Best Lender Options to Get Mortgages For Bad Credit

You could also consider enlisting the assistance of a mortgage broker. This is advisable when you have a lower credit score or other financial issues instead of trying to find the right loan offers on your own. These professionals are the go-between lenders and borrowers, working on getting the borrower approved. They have experience in programs and products that assist people with the right mortgage loan.

Working With Mortgage Brokers versus Mortgage Bankers

Working with a mortgage broker can help you save time, effort, and long-term money expenses. Ensure, when you are shopping for a mortgage broker, that you are also comparing brokers. Just like lenders, it may take time and some education to find the best one for you. Keep in mind that you may owe a mortgage broker fee, which may be covered by the lender or buyer. 

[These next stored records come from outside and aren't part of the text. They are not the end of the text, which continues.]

(** * Properties *)

Lemma bytes_eqb_eq (a b : bytes) : bytes_eqb a b = true <-> a = b.
Proof.
  revert b; induction a as [|x a IH]; intros [|y b]; simpl;
    try (split; [discriminate | congruence]); try tauto.
  rewrite andb_true_iff, IH.
  split.
  - intros [Hxy ->]. f_equal. now apply Byte.byte_dec_bl.
  - intros [= -> ->]. split; [now apply Byte.byte_dec_lb | reflexivity].
Qed.

Section Properties.

Context `{Collaborators}.

(** Without a cached address, [sender] is the recovery. *)
Lemma sender_uncached (t : Transaction) :
  cached t = false -> sender t = recover_sender t.
Proof.
  unfold cached, sender, bind, get.
  destruct (_sender t) as [[|b a]|]; intros Hc; try reflexivity; discriminate.
Qed.

(** With a cached address, [sender] returns it and touches nothing. *)
Lemma sender_cached (t : Transaction) (a : bytes) :
  _sender t = Some a -> a <> [] -> sender t = (Return a, t).
Proof.
  unfold sender, bind, get. intros -> Ha.
  destruct a as [|b a]; [congruence | reflexivity].
Qed.

(** The parity computed from a replay-protected [v] is 27 for an odd [v]
    and 28 for an even one. *)
Lemma vee_of_v_cases (x : N) :
  37 <= x -> vee_of_v x = 27 \/ vee_of_v x = 28.
Proof.
  unfold vee_of_v, network_id_of_v. intros Hx.
  pose proof (N.div_mod (x - 1) 2 ltac:(lia)) as Hd.
  pose proof (N.mod_lt (x - 1) 2 ltac:(lia)) as Hm.
  remember ((x - 1) / 2) as q. remember ((x - 1) mod 2) as m.
  lia.
Qed.

Lemma in_27_28_spec (x : N) : in_27_28 x = true <-> x = 27 \/ x = 28.
Proof.
  unfold in_27_28. rewrite orb_true_iff, !N.eqb_eq. tauto.
Qed.

(** ** C4: the null signature *)

(** C4, as amended.  For a transaction with [r = 0] and [s = 0], reading
    [sender] involves no public key recovery.  When no sender is cached
    yet, it sets [network_id] to the raw [v], caches and returns the null
    address of twenty 0xFF bytes; a sender that is already cached (by an
    earlier read or by the setter) is returned as it is and nothing is
    set.  Neither right-hand side names a collaborator: whatever the
    recovery primitive is, it has no part in the result. *)
Theorem sender_null_signature (t : Transaction) :
  r t = 0 -> s t = 0 ->
  (cached t = false ->
   sender t =
     (Return (repeat xff 20),
      with_sender (Some (repeat xff 20)) (with_network_id (Some (v t)) t))) /\
  (forall a, _sender t = Some a -> a <> [] -> sender t = (Return a, t)).
Proof.
  intros Hr Hs. split.
  - intros Hc. rewrite (sender_uncached _ Hc).
    unfold recover_sender, bind, get, modify, ret. rewrite Hr, Hs. reflexivity.
  - intros a Ha Hne. now apply sender_cached.
Qed.

Lemma v_recognised_dec (x : N) :
  v_recognised x <-> in_27_28 x = true \/ (37 <=? x) = true.
Proof.
  unfold v_recognised. rewrite in_27_28_spec, N.leb_le. tauto.
Qed.

Lemma v_recognised_or_not (x : N) : v_recognised x \/ ~ v_recognised x.
Proof.
  rewrite v_recognised_dec.
  destruct (in_27_28 x), (37 <=? x); intuition discriminate.
Qed.

(** What [classify_v] does, case by case. *)
Lemma classify_v_accepts (t : Transaction) :
  v_recognised (v t) ->
  classify_v t =
    (Return (recovery_parity t, recovery_hash t),
     with_network_id (network_id_after t) t).
Proof.
  intros Hv. unfold classify_v, recovery_parity, recovery_hash,
    network_id_after, bind, get, modify, ret.
  destruct (in_27_28 (v t)) eqn:E27; [reflexivity|].
  apply v_recognised_dec in Hv. destruct Hv as [Hv|Hv]; [congruence|].
  rewrite Hv. unfold assert.
  apply N.leb_le in Hv.
  assert (Hi : in_27_28 (vee_of_v (v t)) = true)
    by (apply in_27_28_spec; now apply vee_of_v_cases).
  rewrite Hi. reflexivity.
Qed.

Lemma classify_v_rejects (t : Transaction) :
  ~ v_recognised (v t) -> classify_v t = (Raise invalid_v, t).
Proof.
  intros Hv. unfold classify_v, bind, get, raise.
  destruct (in_27_28 (v t)) eqn:E27.
  - exfalso. apply Hv, v_recognised_dec. now left.
  - destruct (37 <=? v t) eqn:E37; [|reflexivity].
    exfalso. apply Hv, v_recognised_dec. now right.
Qed.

Non-QM Mortgages For Bad Credit

A Loan Officer is different than a broker and works for the lender. They are suitable for informing you about what loans are offered by the lender, helping you get started prequalified, and assisting with the application process. 

In summary, millions of people have issues with their credit and history. This does not mean that they can’t get approved for a home mortgage loan. Sometimes, people are embarrassed by their credit history, which can put them off seeking a lender to get a mortgage. It does not have to be this way. There are lenders and programs that exist to help even those with severe credit issues and hardships. Do not give up on your dream of owning a home without looking for that perfect lender who will help you.